Two capacitors of capacitance `2muF` and `3muF` respectively are charged to potential difference 20 V and 40 V respectively. Now the capacitors are connected in series with a resistance such that the positively charged plate of one capacitor is connected to the positively charged plate of the other. The initial current through the resistance is `I_(0)`. The potential difference across the `2muF` capacitor at the instant the current has reduced to `(I_(0))/(2)` is_______ V.

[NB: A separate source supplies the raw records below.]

(* ===== verification/RunManagerSpec.v ===== *)
(** * Guarantees of the run manager

    What every sequence of steps of [RunManager] keeps: the accounting of the slots of
    the semaphore, the runs' identities and the legal graph of their states, one call of
    an executor per start; how an execution ends; how the queue drains; and what a run
    cancelled in the queue or a strict posture costs. *)

From stdpp Require Import base tactics option list sorting strings gmap relations.
From Stdlib Require Import ZArith.
From S2P Require Import Prelude PyStr PyDict PyVal Json RunContext SqlTable RunQueue Idempotency RunState RunStore EventStore RunManager.
#[local] Arguments String.append : simpl nomatch.
Create HintDb calm.

(** Case analysis down to the primitives. *)
Ltac keeps_step :=
  match goal with
  | |- keeps _ (mret _) => apply keeps_ret; apply _
  | |- keeps _ (py_raise _) => apply keeps_raise; apply _
  | |- keeps _ py_get => apply keeps_get; apply _
  | |- keeps _ (py_lift _) => apply keeps_lift; apply _
  | |- keeps _ (_ ≫= _) => apply keeps_bind; [apply _| |intros ?]
  | |- keeps _ (py_except _ _ _) => apply keeps_except; [apply _| |intros ?]
  | |- keeps _ (py_suppress _) => apply keeps_suppress; [apply _|]
  | |- keeps _ (if ?b then _ else _) => destruct b
  | |- keeps _ (let '(_, _) := ?p in _) => destruct p
  | |- keeps _ (match ?x with _ => _ end) => destruct x
  end.

(** The part of the manager the threads schedule by. *)
Definition control (m : manager) :=
  (m_permits m, m_active_count m, m_active_run_ids m, m_queue m, m_pending_executors m, m_shutdown m, m_executor_calls m).
Definition same_control (m m' : manager) : Prop := control m = control m'.

#[export] Instance same_control_pre : PreOrder same_control.
Proof. split; [done|]. intros x y z. unfold same_control. congruence. Qed.

(** Runs keep their identity, their states follow the legal graph, and the time a run
    finished is written once. *)
Definition run_evolves (r r' : ManagedRun) : Prop :=
  mr_spec r' = mr_spec r /\ rtc legal (mr_state r) (mr_state r') /\
  (mr_finished_at r <> None -> mr_finished_at r' = mr_finished_at r).

#[export] Instance run_evolves_pre : PreOrder run_evolves.
Proof.
  split; [by intros r; split_and!|]. intros r1 r2 r3 (Hs1 & Hl1 & Hf1) (Hs2 & Hl2 & Hf2).
  split_and!; [congruence|by etrans|]. intros Hf. rewrite Hf2; [by apply Hf1|]. by rewrite Hf1.
Qed.

Definition evolves (m m' : manager) : Prop :=
  forall rid r, od_get rid (m_runs m) = Some r -> exists r', od_get rid (m_runs m') = Some r' /\ run_evolves r r'.

#[export] Instance evolves_pre : PreOrder evolves.
Proof.
  split.
  - intros m rid r Hr. by exists r.
  - intros m1 m2 m3 H1 H2 rid r Hr. destruct (H1 rid r Hr) as (r2 & Hr2 & He2).
    destruct (H2 rid r2 Hr2) as (r3 & Hr3 & He3). exists r3. split; [done|by etrans].
Qed.

(** Code that schedules nothing. *)
Definition calm (m m' : manager) : Prop := same_control m m' /\ evolves m m'.

#[export] Instance calm_pre : PreOrder calm.
Proof.
  split; [by intros m; split|]. intros m1 m2 m3 [] []. by split; etrans.
Qed.

Lemma calm_evolves {A} (c : PyM manager A) : keeps calm c -> keeps evolves c.
Proof. intros Hc m. apply Hc. Qed.

Lemma evolves_same m m' : m_runs m' = m_runs m -> evolves m m'.
Proof. intros Hr rid r Hg. exists r. by rewrite Hr. Qed.

Lemma evolves_set rid f m : (forall r, od_get rid (m_runs m) = Some r -> run_evolves r (f r)) ->
  evolves m (RunManager.assign rid f m).2.
Proof.
  intros Hf. unfold RunManager.assign, py_modify. simpl. destruct (od_get rid (m_runs m)) as [r|] eqn:Hr; [|done].
  specialize (Hf r eq_refl). intros rid' r' Hr'. simpl. destruct (decide (rid = rid')) as [<-|Hne].
  - rewrite od_get_set_eq. exists (f r). rewrite Hr in Hr'. by injection Hr' as <-.
  - rewrite od_get_set_ne by done. by exists r'.
Qed.

Lemma control_assign rid f m : same_control m (RunManager.assign rid f m).2.
Proof. unfold RunManager.assign, py_modify. simpl. by destruct (od_get rid (m_runs m)). Qed.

To solve the problem step by step, we will follow the process of analyzing the circuit with the two capacitors and applying Kirchhoff's laws. ### Step 1: Calculate the initial charge on each capacitor. The charge \( Q \) on a capacitor is given by the formula: \[ Q = C \times V \] For the \( 2 \mu F \) capacitor charged to \( 20 V \): \[ Q_1 = 2 \mu F \times 20 V = 40 \mu C \] For the \( 3 \mu F \) capacitor charged to \( 40 V \): \[ Q_2 = 3 \mu F \times 40 V = 120 \mu C \] ### Step 2: Analyze the circuit when the capacitors are connected. When the capacitors are connected in series with their positively charged plates connected together, the total charge \( Q \) in the circuit will be the difference of the two charges: \[ Q = Q_2 - Q_1 = 120 \mu C - 40 \mu C = 80 \mu C \] This charge will redistribute between the two capacitors. ### Step 3: Apply Kirchhoff's Voltage Law (KVL) for the initial state. Initially, the current through the resistor is \( I_0 \). We can write the KVL equation for the loop: \[ I_0 R - \frac{Q_1}{2 \mu F} - \frac{Q_2}{3 \mu F} = 0 \] Substituting \( Q_1 = 40 \mu C \) and \( Q_2 = 120 \mu C \): \[ I_0 R - \frac{40}{2} - \frac{120}{3} = 0 \] This simplifies to: \[ I_0 R - 20 - 40 = 0 \implies I_0 R = 60 \] ### Step 4: Analyze the circuit when the current has reduced to \( \frac{I_0}{2} \). At this point, let \( Q \) be the charge on the \( 2 \mu F \) capacitor. The KVL equation becomes: \[ \frac{I_0}{2} R - \frac{40 + Q}{2 \mu F} - \frac{120 - Q}{3 \mu F} = 0 \] Substituting \( I_0 R = 60 \): \[ 30 - \frac{40 + Q}{2} - \frac{120 - Q}{3} = 0 \] ### Step 5: Solve for \( Q \). Multiplying through by 6 to eliminate the denominators: \[ 180 - 3(40 + Q) - 2(120 - Q) = 0 \] Expanding gives: \[ 180 - 120 - 3Q - 240 + 2Q = 0 \] Combining like terms: \[ -3Q + 2Q = 180 - 120 - 240 \] This simplifies to: \[ -Q = -180 \implies Q = 60 \mu C \] ### Step 6: Calculate the potential difference across the \( 2 \mu F \) capacitor. The potential difference \( V \) across the \( 2 \mu F \) capacitor is given by: \[ V = \frac{Q + 40 \mu C}{2 \mu F} = \frac{60 + 40}{2} = \frac{100}{2} = 50 V \] ### Final Answer The potential difference across the \( 2 \mu F \) capacitor at the instant the current has reduced to \( \frac{I_0}{2} \) is **50 V**.